Classroom Management

Compassion as a Classroom Management Tool

First-year teachers may feel that taking a strict approach with their students is best. A second-year teacher makes a case for compassion.

September 19, 2017

When I entered the ninth-grade English classroom, I had a clear vision of the first-year teacher I wanted to be: a strict, but thoughtful, educator who held students accountable for their behavior in the classroom. While my intentions were not flawed, the execution of this teaching style was poor, and left my students with a different impression of me: apathetic.

Rather than showing my students I was attempting to serve both their needs and my own with my classroom rules and expectations, I introduced my classroom management strategies as a series of consequences. I expressed no compassion for my students, and did not address them as trustworthy young adults.

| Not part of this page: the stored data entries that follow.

(** * Pairing service: session registry, validator and identifier issuer

    A shallow embedding of [gen-id.js] and [pair.js].  JavaScript strings
    are [string], numbers that the code only uses as integers are [Z] or
    [nat], [undefined]/[false] results are [option], the [Map] of live
    sessions is an insertion-ordered association list, and every
    run-to-completion segment of an [async] function is one step of an
    event loop over an explicit world state. *)

From Stdlib Require Import List String Ascii ZArith Lia Bool Arith.
From Stdlib Require Import Numbers.DecimalString.
Import ListNotations.
Open Scope string_scope.

(* ================================================================== *)
(** ** gen-id.js *)
(* ================================================================== *)

Module GenId.

(** [\d] without the unicode flag: the ten ASCII digits. *)
Definition is_digit (c : ascii) : bool :=
  let n := nat_of_ascii c in (48 <=? n)%nat && (n <=? 57)%nat.

(** [phone.replace(/\D/g, '')] *)
Fixpoint strip_non_digits (s : string) : string :=
  match s with
  | EmptyString => EmptyString
  | String c r =>
      if is_digit c then String c (strip_non_digits r) else strip_non_digits r
  end.

(** [s.startsWith(p)] *)
Definition startsWith (s p : string) : bool := String.prefix p s.
(** * JAM throughput simulator: a shallow embedding of its two variants

    The repository holds two near-duplicate simulators:
    - variant A, [scripts/simulation.py]   (module [VariantA]);
    - variant B, [tools/jam_datacenter_simulator.py] (module [VariantB]).

    Modelling conventions.
    - Python [int] and numpy [int64] values are [Z].  With the constants of
      the sources every intermediate value stays far below [2^63], so the
      wrap-around of [int64] is never reached.
    - Python [float] values are exact rationals [Q]: true division [/] is
      division in [Q]; binary64 rounding is abstracted away.  The one
      non-finite value the programs can produce, the mean of an empty series,
      is kept as [NaN].
    - The module-level constants ([C], [P], [T], ...) are the fields of a
      [Config] record; [VariantA.config] and [VariantB.config] carry the values
      written in the sources.
    - The process-wide generators of [random] and [numpy.random], the file
      system, the environment and the display make up a [World] that is
      threaded through every operation; an exception leaves the world as it
      was when it was raised. *)

From Stdlib Require Import ZArith QArith List String Bool Lia Lqa.
From Stdlib Require Import DecimalString.
Import ListNotations.

Open Scope Z_scope.

(** ** Python values, exceptions and the world *)

Module Py.

Inductive exn : Type :=
| ValueError (msg : string)
| ZeroDivisionError
| IndexError.

Inductive outcome (A : Type) : Type :=
| Ok (a : A)
| Raise (e : exn).
Arguments Ok {A} a.
Arguments Raise {A} e.

(** A float that may be [nan]. *)
Inductive number : Type :=
| Num (q : Q)
| NaN.
Lemma strip_padding_app (cs pd : list ascii) :
  Forall (fun c => Ascii.eqb c pad = false) cs ->
  pd = [] \/ pd = [pad] \/ pd = [pad; pad] ->
  strip_padding (cs ++ pd) = cs.
Proof.
  intros Hcs Hpd. unfold strip_padding. rewrite rev_app_distr.
  assert (Forall (fun c => Ascii.eqb c pad = false) (rev cs)) as Hrev.
  { apply Forall_forall. intros c Hc. rewrite Forall_forall in Hcs.
    apply Hcs. apply list_elem_of_In. apply in_rev.
    by apply list_elem_of_In. }
  pose proof (rev_involutive cs) as Hinv.
  destruct Hpd as [-> | [-> | ->]]; cbn [rev app].
  - rewrite app_nil_r.
    destruct (rev cs) as [|x [|y r]]; [done| |].
    + inversion_clear Hrev as [|? ? Hx _]. by rewrite Hx.
    + inversion_clear Hrev as [|? ? Hx _]. by rewrite Hx.
  - destruct (rev cs) as [|y r].
    + cbn in Hinv. by subst cs.
    + inversion_clear Hrev as [|? ? Hy _]. cbn. by rewrite Hy.
  - by cbn.
Qed.

Lemma atob_encode (bs : list Z) :
  Forall is_byte bs -> atob (encode bs) = inr bs.
Proof.
  intros Hbs. unfold atob, encode.
  rewrite list_ascii_of_string_of_list_ascii.
  pose proof (sextets_of_bytes_range bs Hbs) as Hss.
  destruct (encode_lengths bs) as [[Hlen4 Hlen1] Hpad].
  assert (Forall (fun c => Ascii.eqb c pad = false)
            (map sextet_char (sextets_of_bytes bs))) as Hnopad.
  { apply Forall_fmap. eapply Forall_impl; [exact Hss|].
    intros n Hn. by apply sextet_char_spec. }
  rewrite filter_all.
  2:{ apply Forall_app. split.
      - apply Forall_fmap. eapply Forall_impl; [exact Hss|].
        intros n Hn. unfold compose.
        destruct (sextet_char_spec n Hn) as (_ & -> & _). done.
      - destruct Hpad as [-> | [-> | ->]]; repeat constructor. }
  rewrite length_app, length_map, Hlen4. cbn [Nat.eqb].
  rewrite strip_padding_app by done. rewrite length_map.
  destruct (Nat.eqb_spec (length (sextets_of_bytes bs) mod 4) 1) as [|_]; [done|].
  rewrite (mapM_fmap_Forall_Some char_sextet sextet_char).
  - unfold ret. by rewrite bytes_of_sextets_of_bytes.
  - eapply Forall_impl; [exact Hss|]. intros n Hn. by apply sextet_char_spec.
Qed.

End Base64Facts.

Lemma map_to_uint8_bytes (bs : list Z) :
  Forall is_byte bs -> map to_uint8 bs = bs.
Proof.
  induction 1 as [|b bs Hb _ IH]; cbn; [done|].
  rewrite IH. f_equal. unfold to_uint8. by apply Z.mod_small.
Qed.

Lemma base64ToUint8Array_encode (bs : list Z) :
  Forall is_byte bs -> base64ToUint8Array (Base64.encode bs) = inr bs.
Proof.
  intros Hbs. unfold base64ToUint8Array.
  rewrite Base64Facts.atob_encode by done. cbn [bind]. unfold ret. f_equal.
  rewrite (for_loop_fill _ (fun i => to_uint8 (get bs i))) by done.
  rewrite (map_get_seq to_uint8). by apply map_to_uint8_bytes.
Qed.
(** The loop appends: the runs that it adds carry indices of the loop, in
    the order of the loop, and each records the initial state that its
    trajectory starts from. *)
Lemma sampler_loop_order years H_range V_range alpha_range kwargs :
  forall indices trajectories (w : World G),
    increasing indices ->
    exists added w',
      loop years H_range V_range alpha_range kwargs indices trajectories w
      = (Ok (trajectories ++ added), w') /\
      increasing (map simulation_id added) /\
      Forall (fun t =>
                In (simulation_id t) indices /\
                hd_error (samples (run_result t))
                = Some (run_H0 t, run_V0 t, run_alpha0 t)) added.
Proof.
  induction indices as [| i rest IH]; intros trajectories w Hinc.
  - exists [], w. simpl. rewrite app_nil_r.
    split; [reflexivity|]. split; [exact I | constructor].
  - destruct Hinc as [Hlt Hinc]. cbn [sampler_loop]. unfold bind at 1.
    rewrite sampler_body_cases.
    set (d := draw_initial_state G draw_uniform H_range V_range alpha_range
                                 (rng w)).
    set (w0 := mkWorld (snd d) (warnings w)).
    destruct (simulate_kw _ _ _ years _ w0) as [[result | e] w1] eqn:Esim.
    + destruct (IH (trajectories ++
                    [mkRun result i (fst (fst (fst d))) (snd (fst (fst d)))
                           (snd (fst d))]) w1 Hinc)
        as (added & w' & Hloop & Hord & Hall).
      eexists (_ :: added), w'.
      split; [rewrite Hloop, <- app_assoc; reflexivity|].
      split.
      * cbn [map simulation_id increasing]. split; [| exact Hord].
        apply Forall_map, Forall_forall. intros t Ht.
        rewrite Forall_forall in Hall, Hlt.
        apply Hlt. apply (Hall t Ht).
      * constructor.
        -- cbn [simulation_id run_result run_H0 run_V0 run_alpha0].
           split; [left; reflexivity|].
           eapply simulate_evolution_kw_first_sample. exact Esim.
        -- apply Forall_forall. intros t Ht.
           rewrite Forall_forall in Hall. destruct (Hall t Ht) as [Hin Hhd].
           split; [right; exact Hin | exact Hhd].
    + destruct (IH trajectories
                   (mkWorld (rng w1)
                            (warnings w1 ++ [Warn_simulation_failed i e]))
                   Hinc)
        as (added & w' & Hloop & Hord & Hall).
      exists added, w'. split; [exact Hloop|]. split; [exact Hord|].
      apply Forall_forall. intros t Ht.
      rewrite Forall_forall in Hall. destruct (Hall t Ht) as [Hin Hhd].
      split; [right; exact Hin | exact Hhd].
Qed.
Lemma iter_slices_length (indices sizes : list nat) :
  forall current,
    List.length (Sklearn.iter_slices indices sizes current)
    = List.length sizes.
Proof.
  induction sizes as [|sz rest IH]; intros current; simpl.
  - reflexivity.
  - now rewrite IH.
Qed.

Lemma split_inv (rng_shuffle : list nat -> list nat) (A B : Type)
      (kf : Sklearn.KFold) (X : list A) (y : list B) folds :
  Sklearn.split rng_shuffle kf X y = Ok folds ->
  List.length X = List.length y
  /\ (Sklearn.n_splits kf <= Z.of_nat (List.length y))%Z
  /\ List.length folds = Z.to_nat (Sklearn.n_splits kf).
Proof.
  unfold Sklearn.split.
  destruct (Nat.eqb_spec (List.length X) (List.length y)) as [E|E]; simpl;
    [|discriminate].
  destruct (Z.ltb_spec (Z.of_nat (List.length X)) (Sklearn.n_splits kf));
    [discriminate|].
  intros [= <-]. repeat split; [assumption|lia|].
  unfold Sklearn.iter_test_indices.
  now rewrite length_map, iter_slices_length, fold_sizes_length.
Qed.

Lemma split_ok (rng_shuffle : list nat -> list nat) (A B : Type)
      (kf : Sklearn.KFold) (X : list A) (y : list B) :
  List.length X = List.length y ->
  (Sklearn.n_splits kf <= Z.of_nat (List.length y))%Z ->
  exists folds, Sklearn.split rng_shuffle kf X y = Ok folds.
Proof.
  intros E H. unfold Sklearn.split.
  rewrite E, Nat.eqb_refl. simpl.
  destruct (Z.ltb_spec (Z.of_nat (List.length y)) (Sklearn.n_splits kf));
    [lia|].
  eexists; reflexivity.
Qed.

(** Both index arrays of a fold hold row indices only, so indexing the
    data with them finds every position. *)
Lemma fold_of_test_in_range (n_samples : nat) (test_index : list nat) :
  Forall (fun i => i < n_samples)
         (fst (Sklearn.fold_of_test n_samples test_index))
  /\ Forall (fun i => i < n_samples)
            (snd (Sklearn.fold_of_test n_samples test_index)).
Proof.
  unfold Sklearn.fold_of_test; simpl.
  split; apply Forall_forall; intros i Hi;
    apply filter_In in Hi; destruct Hi as [Hi _];
    apply in_seq in Hi; lia.
Qed.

As the school year progressed, my interactions with my students changed. I became more comfortable with demonstrating my love and respect for them, and my classroom management strategies became centered on compassion instead of consequences. When my students could see that I cared about their lives and well-being, they were better able to trust me. And that meant I could request more of them, and expect more in return.

All of the pre-service pedagogy and theory I had learned about wrangling a class of twenty-three 14-year-olds for 90 minutes became infinitely more applicable once my students knew I had compassion for them. Here are some things I learned that first year.

Show You Care

I began teaching under the incorrect assumption that my students would somehow naturally know that I cared deeply about their success and livelihood. Many students, especially ones who are prone to behavioral issues, expect the exact opposite from teachers, and it’s important to establish that you’re different from their expectations.

The simplest way to demonstrate to your students you care and have compassion for them is to tell them often and in different ways. Genuine praise for tasks, asking questions about their day, and sharing with them tidbits from your life are excellent ways to show students you care.

Another way to do this is by attending extracurricular events when your students are involved. Making the effort to support your students in a non-classroom environment can be extraordinarily meaningful.

Assume Students’ Lives Are Complicated

When a student acts out, it’s often a reflection of problems in their lives outside of the classroom. It’s key to be compassionate to these students as they learn to face tumultuous issues in their everyday life.

Teachers can show compassion by avoiding classroom management techniques that humiliate students or force them to address their behavior in a public setting. Speak to students in private, and always ask them how things are going.

Behavioral issues in the classroom should cause teachers concern for their students’ well-being, and we should work to understand what’s going on in their lives. Even as adults, when we have disruptive life events it’s challenging to maintain a cheerful attitude at all times.

Each Day Is a Clean Slate

Forgiveness is critical to classroom management through compassion. If a student feels as though they’re constantly reminded of their past errors, they’ll feel as though they are permanently labeled a “bad kid.”

When we forgive students for making mistakes, realizing that there are many factors in their lives that lie outside the school, we can make each day a little better than the one before.

And holding grudges against students who have made poor or hurtful decisions is tiring and wastes time. For the sake of your own happiness, it’s crucial to forgive and forget student behavioral issues.

The Difference Between Compassion and Friendship

Demonstrating compassion for your students is not the same as wanting your students to like you. Many new teachers fall into the trap of desiring their students’ approval, especially when teaching older students who are close to the teacher in age, but that can lead to a lack of mutual respect.

To show compassion to students is to take the time and effort to understand their perspective, while continuing to make choices that are best for their learning experience. Showing compassion does not mean you’re a student’s friend—it means you care about their progress and are invested in their future.

By itself, compassion is an important life skill. As a part of classroom management, compassion can enhance the effectiveness of any strategies you would normally put in place. Compassion gives students an opportunity to trust your choices and have faith in the requests you make of them. Classroom management procedures and explicit instruction are important, but students who know you’re invested in them are more inclined to respect you and follow your lead.